# A Deriving matrix element from Lagrangian

1. Mar 15, 2017

### spaghetti3451

Consider the following tree-level Feynman diagrams for the $W^{+}W^{-} \to W^{+}W^{-}$ scattering process.

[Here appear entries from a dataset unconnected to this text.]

(** [a & (a | b)] and [a | (a & b)] are [a]; [a & (a & b)] and [a | (a | b)]
    are the inner gate. *)
Definition try_rewrite (gates : gmap node_ptr gate_rec) (pg : gate_rec) (plain subexpr : node_ptr) : Nt nodep :=
  match gates !! subexpr with
  | None => mret None
  | Some cg =>
      match gr_in0 cg, gr_in1 cg with
      | Some c0, Some c1 =>
          there ← still_there cg;
          if negb there then mret None
          else if bool_decide (plain = c0) || bool_decide (plain = c1)
          then mret (if bool_decide (gr_name pg = gr_name cg) then gr_out cg else Some plain)
          else mret None
      | _, _ => mret None
      end
  end.

Definition absorb_at (prot : list nodep) (fan : gate_opt_fanout) (gates : gmap node_ptr gate_rec) (pg : gate_rec) : Nt bool :=
  match gr_in0 pg, gr_in1 pg, gr_out pg with
  | Some a, Some b, Some o =>
      if is_protected prot o then mret false
      else
        od ← node_at o;
        if negb (has_unique_driver_pin (pin_out fan) (pins od) (gr_out_pin pg)) then mret false
        else
          there ← still_there pg;
          if negb there then mret false
          else
            rep1 ← try_rewrite gates pg a b;
            rep ← match rep1 with Some r => mret (Some r) | None => try_rewrite gates pg b a end;
            moved ← move_consumers prot (pin_out fan) (Some o) rep;
            if negb moved then mret false else _ ← delete_at (gr_pos pg); mret true
  | _, _, _ => mret false
  end.
Definition optimize_absorption (prot : list nodep) : Nt bool :=
  fan ← fanout;
  l ← lives;
  let gates := List.filter (fun g => is_and_or g && bool_decide (is_Some (gr_out g))) (omap classify l) in
  any_change (absorb_at prot fan (by_out gates)) gates.

(** ** Inverters behind gates *)

(** The gate whose output is the complement. *)
Definition complement (name : string) : option device :=
  if among name ["AND"] then Some (m_NAND NAND.default)
  else if among name ["NAND"] then Some (m_AND AND.default)
  else if among name ["OR"] then Some (m_NOR NOR.default)
  else if among name ["NOR"] then Some (m_OR OR.default)
  else if among name ["XOR"] then Some (m_XNOR XNOR.default)
  else if among name ["XNOR"] then Some (m_XOR XOR.default)
  else if among name ["IMP"] then Some (m_NIMP NIMP.default)
  else if among name ["NIMP"] then Some (m_IMP IMP.default)
  else None.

The matrix element for this diagram can be read off from the associated quartic term $\mathcal{L}_{WWWW}$ in the electroweak boson self-interactions, where

$\mathcal{L}_{WWWW} = -\frac{1}{2}g^{2}_{2} \left[ (W_{\mu}^{+}W^{-\mu})^{2} - (W_{\mu}^{+}W^{+\mu})(W_{\nu}^{-}W^{-\nu}) \right]$

$= -\frac{1}{2}g^{2}_{2} \left(\eta_{\mu\nu}\eta_{\rho\sigma}-\eta_{\mu\rho}\eta_{\nu\sigma}\right)W^{+\mu}W^{-\nu}W^{+\rho}W^{-\sigma}.$

Why does this mean that the matrix element is

$\mathcal{M} = -g_{2}^{2}(2\eta_{\mu\sigma}\eta_{\nu\rho}-\eta_{\mu\nu}\eta_{\rho\sigma}-\eta_{\mu\rho}\eta_{\nu\sigma})\epsilon^{\mu}(p_{1})\epsilon^{\nu}(p_{2})\epsilon^{\rho}(k_{1})\epsilon^{\sigma}(k_{2})?$

More specifically, I am not able to derive the factor of $(2\eta_{\mu\sigma}\eta_{\nu\rho}-\eta_{\mu\nu}\eta_{\rho\sigma}-\eta_{\mu\rho}\eta_{\nu\sigma})$ in the matrix element.

2. Mar 17, 2017

### vanhees71

You should symmetrize the coefficient in the Lagrangian. Here it's to be symmetrized in $\mu \nu$ and $\rho \sigma$, i.e., you have
$$\mathcal{L}_{WWWW}= -\frac{1}{4}g^{2}_{2} \left(\eta_{\mu\nu}\eta_{\rho\sigma}+\eta_{\rho \nu} \eta_{\mu \sigma}-2\eta_{\mu\rho}\eta_{\nu\sigma}\right)W^{+\mu}W^{-\nu}W^{+\rho}W^{-\sigma}.$$
Now the coefficient in front of the fields leads directly to the Feynman rule.